What carries the argument
Panoramic Gaussian scaffold: the dense, directly renderable 3D spatial memory created from the completed panorama that supplies consistent geometry for subsequent video rendering.
If this is right
- The explicit 3D scaffold supplies long-range consistency that pure generative video models lack.
- User-specified camera trajectories can be followed controllably while maintaining temporal coherence.
- Distillation from bidirectional teacher to causal student enables 8 FPS streaming on a single consumer GPU.
- The pipeline combines the controllability of explicit 3D representations with the perceptual quality of generative video models.
Where Pith is reading between the lines
- The same separation of scaffold construction from rendering could be applied to short video inputs to initialize richer initial geometry.
- Adding simple dynamics on the Gaussian scaffold might allow basic object interactions without retraining the renderer.

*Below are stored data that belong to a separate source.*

(** The outcomes of an analysis of a log against itself. *)
Definition safe_or_unavailable `{Libm} (cfg : canary_config) (s : stream) (r : res canary_report) : Prop :=
  match r with
  | Ok r => cr_verdict r = VSafe ∧ cr_reasons r = [RWithin] ∧ cr_ks r = 0%float ∧
            cr_burn_rate_increase r = 0%float
  | Raise e =>
      dds_count (sl_latency s.2) < cc_min_latency_count cfg ∨ quantiles_of s.2 = Raise e ∨
      get_cdf s.1 s.2 = Raise e ∨ error_events cfg s.2 s.2 = Raise e ∨
      slo_evaluate s.2 s.2 (cc_target_percentile cfg) (cc_budget_percent cfg) = Raise e
  end.

(** A canary against itself.  Whatever the log, as long as the thresholds
    are valid and their warning values positive, comparing it with itself ends
    in the safe verdict with a zero statistic and no increase of the burn rate; the
    analysis raises only when there are too few latencies or one of the
    quantities taken from the log raises. *)
Theorem canary_of_itself_is_safe `{Libm} cfg s :
  let t := cc_thresholds cfg in
  check_thresholds t = Ok tt →
  Forall (λ l, flt 0%float (li_warning l) = true)
    [th_p99_shift_percent t; th_error_rate_increase_percent t; th_slo_burn_rate t;
     th_ks_statistic t; th_wasserstein_ratio t; th_anomaly_score t] →
  safe_or_unavailable cfg s (analyze cfg s s).
Proof.
  intros t Ht Hw. apply check_thresholds_ok in Ht.
  unfold safe_or_unavailable, analyze, anomaly_score, new_diff.
  destruct (Z.ltb_spec (dds_count (sl_latency s.2)) (cc_min_latency_count cfg)); [by left|].
  destruct (quantiles_of s.2) as [[[q50 q95] q99]|e] eqn:Eq; [|cbn; eauto]. cbn [res_bind].
  destruct (get_cdf s.1 s.2) as [c|e] eqn:Ec; [|cbn; eauto 6]. cbn [res_bind].
  destruct (slo_evaluate s.2 s.2 _ _) as [slo|e] eqn:Es; [|cbn; eauto 8]. cbn [res_bind].
  destruct (error_events cfg s.2 s.2) as [ev|e] eqn:Ee; [|cbn; eauto 8]. cbn [res_bind].
  unfold diff_ks, diff_wasserstein. cbn [sd_cdf1 sd_cdf2]. rewrite ks_self.
  rewrite (zn_fmax _ (zn_sub_self (sr_burn_rate slo))).
  set (ms := metrics_of _ _ _ _ _ _ _ _ _).
  assert (∀ m, m ∈ ms → verdict_of m = VSafe) as Hms.
  { intros m Hm. apply Forall_cons in Ht as [L1 Ht], Hw as [W1 Hw].
    apply Forall_cons in Ht as [L2 Ht], Hw as [W2 Hw]. apply Forall_cons in Ht as [L3 Ht], Hw as [W3 Hw].
    apply Forall_cons in Ht as [L4 Ht], Hw as [W4 Hw]. apply Forall_cons in Ht as [L5 Ht], Hw as [W5 Hw].
    apply Forall_cons in Ht as [L6 _], Hw as [W6 _].
    unfold ms, metrics_of in Hm. apply elem_of_app in Hm as [Hm|Hm].
    - repeat (apply elem_of_cons in Hm as [->|Hm]); [..|by apply elem_of_nil in Hm];
        unfold verdict_of; apply verdict_safe_zn; try done.
      + apply percent_change_self.
      + by apply zn_div, wasserstein_self.
    - destruct (has_error_event cfg); [|by apply elem_of_nil in Hm].
      apply list_elem_of_singleton in Hm as ->. unfold verdict_of.
      apply verdict_safe_zn; [by eapply error_events_self|done..]. }
  destruct (conclude ms) as [[v cf] rs] eqn:Ev. destruct (conclude_spec _ _ _ _ Ev) as (_ & H2 & H3).
  cbn. assert (v = VSafe) as -> by (by apply H2). split_and!; [done|exact H3|done|done].
Qed.

(** ** Witnesses *)

(** A log with an accuracy of one half and its buckets in increasing order. *)
Definition demo_new : slog :=
  match slog_init (H := fine_libm) 0.5%float 4 2 1 false with Ok s => s | Raise _ => demo_plain end.

Definition demo_stream (values : list float) : stream :=
  let s := exec (slog_add_batch (H := fine_libm) values) demo_new in
  (mk_bucket_order (map_to_list (dds_negative (sl_latency s))) (map_to_list (dds_positive (sl_latency s))), s).

Definition demo_a : stream := Eval vm_compute in demo_stream [1; 2; 4; 4; -1; 0]%float.
Definition demo_b : stream := Eval vm_compute in demo_stream [4; 5; 40]%float.

Definition demo_diff : sketch_diff := Eval vm_compute in
  match new_diff (H := fine_libm) demo_a demo_b with Ok d => d | Raise _ => mk_sketch_diff [] [] end.

Lemma diff_is_cdf_distance_witness :
  (length (sd_cdf1 demo_diff), length (sd_cdf2 demo_diff)) = (5%nat, 2%nat) ∧
  ((sd_cdf1 demo_diff ≠ [] → sd_cdf2 demo_diff ≠ [] →
    diff_ks demo_diff = ref_ks (sd_cdf1 demo_diff) (sd_cdf2 demo_diff)) ∧
   diff_wasserstein demo_diff = ref_wasserstein (sd_cdf1 demo_diff) (sd_cdf2 demo_diff)).
Proof.
  split; [vm_compute; reflexivity|].
  apply (diff_is_cdf_distance (H := fine_libm) demo_a demo_b demo_diff).
  - vm_compute. reflexivity.
  - apply (bool_decide_unpack _). vm_compute. exact I.
  - apply (bool_decide_unpack _). vm_compute. exact I.
Defined.

(** Two hundred equal latencies, and the same with one of them slower. *)
Definition demo_baseline : stream := Eval vm_compute in demo_stream (repeat 4%float 200).
Definition demo_candidate : stream := Eval vm_compute in demo_stream (5%float :: repeat 4%float 199).

Definition no_quantiles : quantiles := (0, 0, 0)%float.
Definition no_report : canary_report :=
  mk_canary_report VSafe 0%float [] (0, 0) no_quantiles no_quantiles no_quantiles
    (mk_events_report 0 0 0 0 0)%float 0 0 0 0 0 0 0 0.

Definition demo_analysis : res canary_report := Eval vm_compute in
  analyze (H := fine_libm) default_canary_config demo_baseline demo_candidate.
Definition report_of (r : res canary_report) : canary_report :=
  match r with Ok r => r | Raise _ => no_report end.
Definition demo_report : canary_report := report_of demo_analysis.

Lemma canary_verdict_is_worst_witness :
  let r := demo_report in
  let ms := metrics_of default_canary_config (cr_shift_percent r).2 (cr_ks r) (cr_wasserstein_ratio r)
              (cr_burn_rate_increase r) (cr_baseline_burn_rate r) (cr_candidate_burn_rate r)
              (cr_anomaly_score r) (ev_increase_percent (cr_events r)) in
  (cr_verdict r = VRollback ↔ ∃ m, m ∈ ms ∧ fle (li_rollback m.2) m.1.2 = true) ∧
  (cr_verdict r = VSafe ↔
     ∀ m, m ∈ ms → fle (li_warning m.2) m.1.2 = false ∧ fle (li_rollback m.2) m.1.2 = false) ∧
  cr_reasons r = (if decide (cr_verdict r = VSafe) then [RWithin]
                  else map (λ m, m.1.1) (List.filter hit ms)).
Proof.
  apply (canary_verdict_is_worst (H := fine_libm) default_canary_config demo_baseline demo_candidate).
  vm_compute. reflexivity.
Defined.

Lemma canary_of_itself_is_safe_witness :
  is_ok (analyze (H := fine_libm) default_canary_config demo_baseline demo_baseline) = true ∧
  safe_or_unavailable (H := fine_libm) default_canary_config demo_baseline
    (analyze (H := fine_libm) default_canary_config demo_baseline demo_baseline).
Proof.
  split; [vm_compute; reflexivity|].
  apply (canary_of_itself_is_safe (H := fine_libm) default_canary_config demo_baseline).
  - vm_compute. reflexivity.
  - repeat constructor.
Defined.

(** One latency of two hundred is slower, but in the bucket of the others.
    The target derived from the baseline lies between them, so all of the
    candidate's bucket counts as errors ([count_greater_than] is an upper
    bound), while the baseline has none: a rollback with confidence one,
    although the quantiles and the distributions are equal. *)
Lemma one_slow_request_rolls_back :
  (cr_verdict demo_report, cr_confidence demo_report, cr_reasons demo_report)
  = (VRollback, 1%float, [RBurnRate 200 0 200]) ∧
  (cr_baseline demo_report, cr_ks demo_report, cr_wasserstein demo_report)
  = (cr_candidate demo_report, 0%float, 0%float).
Proof. split; vm_compute; reflexivity. Qed.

- Further compression of the student model could support deployment on lower-power devices for mobile scene exploration.
Load-bearing premise
The topology-aware diffusion reliably produces a geometrically consistent 360 panorama without errors that propagate into the later panoramic geometry-aware residual prediction.
What would settle it
Visible geometric drift, seams, or view-inconsistent artifacts appearing in the output video when the camera trajectory enters regions far outside the original narrow field of view.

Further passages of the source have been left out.